Part two is £12 billion worth of mortgage guarantees enabling 95 per cent mortgages. It has been available to buyers of any home (new or old) since January 2014 and is due to run until December 2016.

Criticism of the first part of help to buy has been muted because it is directly linked to the supply of new homes. But the second part has proved far more controversial due to fears that it will boost demand, inflating a house price bubble that could burst leaving the taxpayer to pick up the tab.

Adam Posen, a former member of the Bank of England monetary policy committee, brands it ‘dysfunctional’, while even Liberal Democrat business secretary Vince Cable has called for it to be ‘reassessed’ in light of increasing house prices.

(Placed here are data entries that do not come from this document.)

(* ===== verification/Store.v ===== *)
(** internal/server/store: the rows (store.go), the tables and the statements
    (sqlite.go, migrations/*.sql).

    [tables] is the content of the database; each Go method is the meaning of its
    SQL statement on it, run through [sql] which also lets the driver fail: the
    list [db_faults] holds, for the statements to come, the driver's error if any
    (closed handle, cancelled context, I/O).  Foreign keys are enforced
    ([foreign_keys(on)]) with their [ON DELETE CASCADE].  Times are nanoseconds
    since the epoch; [clock n] is what the [n]-th call of [time.Now] returns.
    [ORDER BY] leaves the order of equal keys open: no theorem depends on it. *)
From S2P Require Import Prelude GoStrings Json.
Local Open Scope Z_scope.
Local Open Scope go_scope.

(** ** Rows (store.go) *)
Record Client : Type := MkClient {
  c_ID : string; c_DisplayName : string; c_Hostname : string; c_RootPath : string;
  c_Version : string; c_ProtoVersion : string; c_Status : string;
  c_LastSeen : Z; c_CreatedAt : Z; c_UpdatedAt : Z; c_Etag : Z
}.

Record SyncPair : Type := MkSyncPair {
  p_ID : string; p_Name : string;
  p_ClientAID : string; p_PathA : string; p_ClientBID : string; p_PathB : string;
  p_Direction : string; p_Enabled : bool;
  p_CreatedAt : Z; p_UpdatedAt : Z; p_Etag : Z
}.

Record FileState : Type := MkFileState {
  fs_PairID : string; fs_Side : string; fs_RelPath : string;
  fs_SHA256 : option string; fs_Size : option Z; fs_ModTime : option Z;
  fs_ServerModTime : Z; fs_Op : string; fs_IsDir : bool
}.

Record SyncRun : Type := MkSyncRun {
  r_ID : Z; r_PairID : string; r_SrcClientID : string; r_DstClientID : string;
  r_RelPath : string; r_SHA256 : option string; r_Bytes : Z; r_Status : string;
  r_Error : option string; r_StartedAt : Z; r_FinishedAt : Z
}.

Record AuditEntry : Type := MkAuditEntry {
  a_TS : Z; a_Kind : string; a_ClientID : option string; a_PairID : option string;
  a_RelPath : option string; a_Detail : option string
}.

#[export] Instance Client_eq_dec : EqDecision Client. Proof. solve_decision. Defined.
#[export] Instance SyncPair_eq_dec : EqDecision SyncPair. Proof. solve_decision. Defined.
#[export] Instance FileState_eq_dec : EqDecision FileState. Proof. solve_decision. Defined.
#[export] Instance SyncRun_eq_dec : EqDecision SyncRun. Proof. solve_decision. Defined.
#[export] Instance AuditEntry_eq_dec : EqDecision AuditEntry. Proof. solve_decision. Defined.

(** ** Tables *)
Notation file_key := (string * string * string)%type.

Record tables : Type := MkTables {
  t_clients : gmap string Client;
  t_pairs : gmap string SyncPair;
  t_files : gmap file_key FileState;
  t_runs : list SyncRun;            (* in increasing id *)
  t_next_run : Z;                   (* AUTOINCREMENT *)
  t_audit : list AuditEntry;        (* in increasing id *)
  t_settings : gmap string (string * Z)
}.

Definition empty_tables : tables := MkTables ∅ ∅ ∅ [] 1 [] ∅.

Definition set_clients f t := MkTables (f (t_clients t)) (t_pairs t) (t_files t) (t_runs t) (t_next_run t) (t_audit t) (t_settings t).
Definition set_pairs f t := MkTables (t_clients t) (f (t_pairs t)) (t_files t) (t_runs t) (t_next_run t) (t_audit t) (t_settings t).
Definition set_files f t := MkTables (t_clients t) (t_pairs t) (f (t_files t)) (t_runs t) (t_next_run t) (t_audit t) (t_settings t).
Definition set_audit f t := MkTables (t_clients t) (t_pairs t) (t_files t) (t_runs t) (t_next_run t) (f (t_audit t)) (t_settings t).
Definition set_settings f t := MkTables (t_clients t) (t_pairs t) (t_files t) (t_runs t) (t_next_run t) (t_audit t) (f (t_settings t)).

(** A database handle: the content, the driver's failures to come, and how many
    times the clock has been read. *)
Record store : Type := MkStore {
  db : tables;
  db_faults : list (option error);
  tick : nat
}.

(** What [time.Now().UnixNano()] returns at its [n]-th call. *)
Class Clock : Type := clock : nat -> Z.

Definition ErrNoRows : error := Sentinel "sql: no rows in result set".
Definition ErrEtagMismatch : error := Sentinel "store: etag mismatch".
Definition ErrForeignKey : error := Errorf "constraint failed: FOREIGN KEY constraint failed".

Definition fileKey (fs : FileState) : file_key := (fs_PairID fs, fs_Side fs, fs_RelPath fs).

Section Store.
Context {clk : Clock}.

Definition now : M store Z := fun s =>
  (Ok (clock (tick s)), MkStore (db s) (db_faults s) (S (tick s))).

(** One statement sent to the driver. *)
Definition sql {A} (stmt : tables -> result A * tables) : M store A := fun s =>
  match db_faults s with
  | Some e :: fl => (Err e, MkStore (db s) fl (tick s))
  | None :: fl => let '(r, t) := stmt (db s) in (r, MkStore t fl (tick s))
  | [] => let '(r, t) := stmt (db s) in (r, MkStore t [] (tick s))
  end.

Definition query {A} (q : tables -> A) : M store A := sql (fun t => (Ok (q t), t)).
Definition query_row {A} (q : tables -> option A) : M store A :=
  sql (fun t => (match q t with Some a => Ok a | None => Err ErrNoRows end, t)).
Definition exec (f : tables -> tables) : M store unit := sql (fun t => (Ok tt, f t)).

(** *** clients *)
Definition upsert_client_row (c : Client) (m : gmap string Client) : gmap string Client :=
  match m !! c_ID c with
  | None => <[c_ID c := c]> m
  | Some o =>
      <[c_ID c := MkClient (c_ID o) (c_DisplayName c) (c_Hostname c) (c_RootPath c)
          (c_Version c) (c_ProtoVersion c) (c_Status c) (c_LastSeen c)
          (c_CreatedAt o) (c_UpdatedAt c) (c_Etag o + 1)]> m
  end.

Definition UpsertClient (c : Client) : M store unit :=
  wrapped "upsert client" (exec (set_clients (upsert_client_row c))).

Definition GetClient (id : string) : M store (option Client) :=
  c <- wrapped "scan client" (query_row (fun t => t_clients t !! id));;
  ret (Some c).

Definition ListClients : M store (list Client) :=
  wrapped "list clients" (query (fun t =>
    merge_sort (by_key Z.le c_CreatedAt) (map_to_list (t_clients t)).*2)).

Definition UpdateClientStatus (id status : string) (lastSeen : Z) : M store unit :=
  n <- now;;
  wrapped "update client status" (exec (set_clients (alter (fun o =>
    MkClient (c_ID o) (c_DisplayName o) (c_Hostname o) (c_RootPath o) (c_Version o)
      (c_ProtoVersion o) status lastSeen (c_CreatedAt o) n (c_Etag o)) id))).

(** [SET display_name = ?, etag = etag + 1, updated_at = ?] *)
Definition renamed_client (o : Client) (displayName : string) (n : Z) : Client :=
  MkClient (c_ID o) displayName (c_Hostname o) (c_RootPath o) (c_Version o)
    (c_ProtoVersion o) (c_Status o) (c_LastSeen o) (c_CreatedAt o) n (c_Etag o + 1).

Definition UpdateClientDisplayName (id displayName : string) (expectedEtag : Z) : M store Z :=
  n <- now;;
  affected <- wrapped "update client display name" (sql (fun t =>
    match t_clients t !! id with
    | Some o =>
        if c_Etag o =? expectedEtag
        then (Ok 1, set_clients (insert id (renamed_client o displayName n)) t)
        else (Ok 0, t)
    | None => (Ok 0, t)
    end));;
  if affected =? 0 then throw ErrEtagMismatch
  else wrapped "fetch new etag" (query_row (fun t => c_Etag <$> t_clients t !! id)).

(** Removing pairs removes their file states and their runs. *)
Definition delete_pairs_where (P : SyncPair -> bool) (t : tables) : tables :=
  let gone := filter (fun kv => P kv.2 = true) (t_pairs t) in
  MkTables (t_clients t)
    (filter (fun kv => P kv.2 = false) (t_pairs t))
    (filter (fun kv => gone !! kv.1.1.1 = None) (t_files t))
    (filter (fun r => gone !! r_PairID r = None) (t_runs t))
    (t_next_run t) (t_audit t) (t_settings t).

Definition DeleteClient (id : string) : M store unit :=
  wrapped "delete client" (exec (fun t =>
    delete_pairs_where
      (fun p => bool_decide (p_ClientAID p = id) || bool_decide (p_ClientBID p = id))
      (set_clients (delete id) t))).

(** *** sync_pairs *)
Definition UpsertPair (p : SyncPair) : M store unit :=
  wrapped "upsert pair" (sql (fun t =>
    match t_pairs t !! p_ID p with
    | None =>
        match t_clients t !! p_ClientAID p, t_clients t !! p_ClientBID p with
        | Some _, Some _ => (Ok tt, set_pairs (insert (p_ID p) p) t)
        | _, _ => (Err ErrForeignKey, t)
        end
    | Some o =>
        (Ok tt, set_pairs (insert (p_ID p)
           (MkSyncPair (p_ID o) (p_Name p) (p_ClientAID o) (p_PathA p) (p_ClientBID o)
              (p_PathB p) (p_Direction p) (p_Enabled p) (p_CreatedAt o) (p_UpdatedAt p)
              (p_Etag o + 1))) t)
    end)).

Definition GetPair (id : string) : M store (option SyncPair) :=
  p <- wrapped "scan pair" (query_row (fun t => t_pairs t !! id));;
  ret (Some p).

Definition sort_pairs (l : list SyncPair) : list SyncPair :=
  merge_sort (by_key Z.le p_CreatedAt) l.

Definition ListPairs : M store (list SyncPair) :=
  wrapped "list pairs" (query (fun t => sort_pairs (map_to_list (t_pairs t)).*2)).

Definition pair_of_client (id : string) (p : SyncPair) : bool :=
  bool_decide (p_ClientAID p = id) || bool_decide (p_ClientBID p = id).

Definition ListPairsForClient (id : string) : M store (list SyncPair) :=
  wrapped "list pairs for client" (query (fun t =>
    sort_pairs (filter (fun p => pair_of_client id p = true) (map_to_list (t_pairs t)).*2))).

Definition DeletePair (id : string) : M store unit :=
  wrapped "delete pair" (exec (delete_pairs_where (fun p => bool_decide (p_ID p = id)))).

(** *** file_state *)

(** [ON CONFLICT ... DO UPDATE ... WHERE excluded.server_mod_time >
    file_state.server_mod_time] *)
Definition upsert_file_row (fs : FileState) (m : gmap file_key FileState)
  : gmap file_key FileState :=
  match m !! fileKey fs with
  | None => <[fileKey fs := fs]> m
  | Some o => if fs_ServerModTime o <? fs_ServerModTime fs then <[fileKey fs := fs]> m else m
  end.

Definition UpsertFileState (fs : FileState) : M store unit :=
  wrapped "upsert file state" (sql (fun t =>
    match t_pairs t !! fs_PairID fs with
    | Some _ => (Ok tt, set_files (upsert_file_row fs) t)
    | None => (Err ErrForeignKey, t)
    end)).

Definition GetFileState (pairID side relPath : string) : M store (option FileState) :=
  f <- wrapped "scan file state" (query_row (fun t => t_files t !! (pairID, side, relPath)));;
  ret (Some f).

Definition files_of (pairID side : string) (t : tables) : list FileState :=
  merge_sort (by_key String.le fs_RelPath)
    (filter (fun f => fs_PairID f = pairID /\ fs_Side f = side) (map_to_list (t_files t)).*2).

Definition ListFileStates (pairID side : string) : M store (list FileState) :=
  wrapped "list file states" (query (files_of pairID side)).

Definition DeleteFileState (pairID side relPath : string) : M store unit :=
  wrapped "delete file state" (exec (set_files (delete (pairID, side, relPath)))).

(** *** sync_runs *)
Definition InsertSyncRun (r : SyncRun) : M store Z :=
  wrapped "insert sync run" (sql (fun t =>
    match t_pairs t !! r_PairID r with
    | None => (Err ErrForeignKey, t)
    | Some _ =>
        let id := t_next_run t in
        let row := MkSyncRun id (r_PairID r) (r_SrcClientID r) (r_DstClientID r) (r_RelPath r)
                     (r_SHA256 r) (r_Bytes r) (r_Status r) (r_Error r)
                     (r_StartedAt r) (r_FinishedAt r) in
        (Ok id, MkTables (t_clients t) (t_pairs t) (t_files t) (t_runs t ++ [row]) (id + 1)
                  (t_audit t) (t_settings t))
    end)).

(** [LIMIT n]: a negative limit is no limit. *)
Definition sql_limit {A} (n : Z) (l : list A) : list A :=
  if n <? 0 then l else take (Z.to_nat n) l.

Definition ListRecentSyncRuns (pairID : string) (limit : Z) : M store (list SyncRun) :=
  wrapped "list recent sync runs" (query (fun t =>
    sql_limit limit (merge_sort (by_key Z.ge r_StartedAt)
      (if bool_decide (pairID = "") then t_runs t
       else filter (fun r => r_PairID r = pairID) (t_runs t))))).

(** *** audit_log *)
Definition AppendAuditLog (e : AuditEntry) : M store unit :=
  wrapped "append audit log" (exec (set_audit (fun l => l ++ [e]))).

Definition ListRecentAuditLog (limit : Z) : M store (list AuditEntry) :=
  wrapped "list recent audit log" (query (fun t =>
    sql_limit limit (merge_sort (by_key Z.ge a_TS) (t_audit t)))).

(** *** settings *)
Definition GetSetting (key : string) : M store string :=
  wrapped ("get setting " +:+ Quote key) (query_row (fun t => fst <$> t_settings t !! key)).

Definition SetSetting (key value : string) : M store unit :=
  n <- now;;
  wrapped ("set setting " +:+ Quote key) (exec (set_settings (insert key (value, n)))).

Definition LoadAllSettings : M store (gmap string string) :=
  wrapped "load all settings" (query (fun t => fst <$> t_settings t)).

(** *** Opening: the clock must not be behind the newest [server_mod_time]. *)
Definition max_server_mod_time (t : tables) : option Z :=
  map_fold (fun _ f acc => Some (match acc with
                                 | None => fs_ServerModTime f
                                 | Some m => Z.max (fs_ServerModTime f) m
                                 end)) None (t_files t).

Definition checkMonotonic : M store unit :=
  m <- wrapped "monotonic check failed" (query max_server_mod_time);;
  match m with
  | None => ret tt
  | Some x =>
      n <- now;;
      if n <? x then
        _ <- now;;
        throw (Errorf "system clock regression detected")
      else ret tt
  end.
End Store.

In contrast, prime minister David Cameron argues the scheme is helping thousands of people ‘realise their dream’ of homeownership.

In light of the controversy, are there actually measurable impacts on housing supply, mortgage lending, house prices and sales so far? And who is help to buy really helping?

Who’s been helped to buy so far?

Help to buy map

Early government statistics do not support fears that it would be mostly well-heeled buyers of expensive homes in the south east that benefited from help to buy.

In the first nine months 14,823 equity loans were granted to buyers of new build homes with a mean price of £203,137 - well short of the maximum of £600,000. According to Downing Street, 89 per cent of these went to first-time buyers and 76 per cent were outside London and the south east. Similarly for the second part of the scheme, of the 2,572 mortgages guaranteed up to the end of January, 82 per cent went to first-time buyers and 85 per cent were outside London and the south east.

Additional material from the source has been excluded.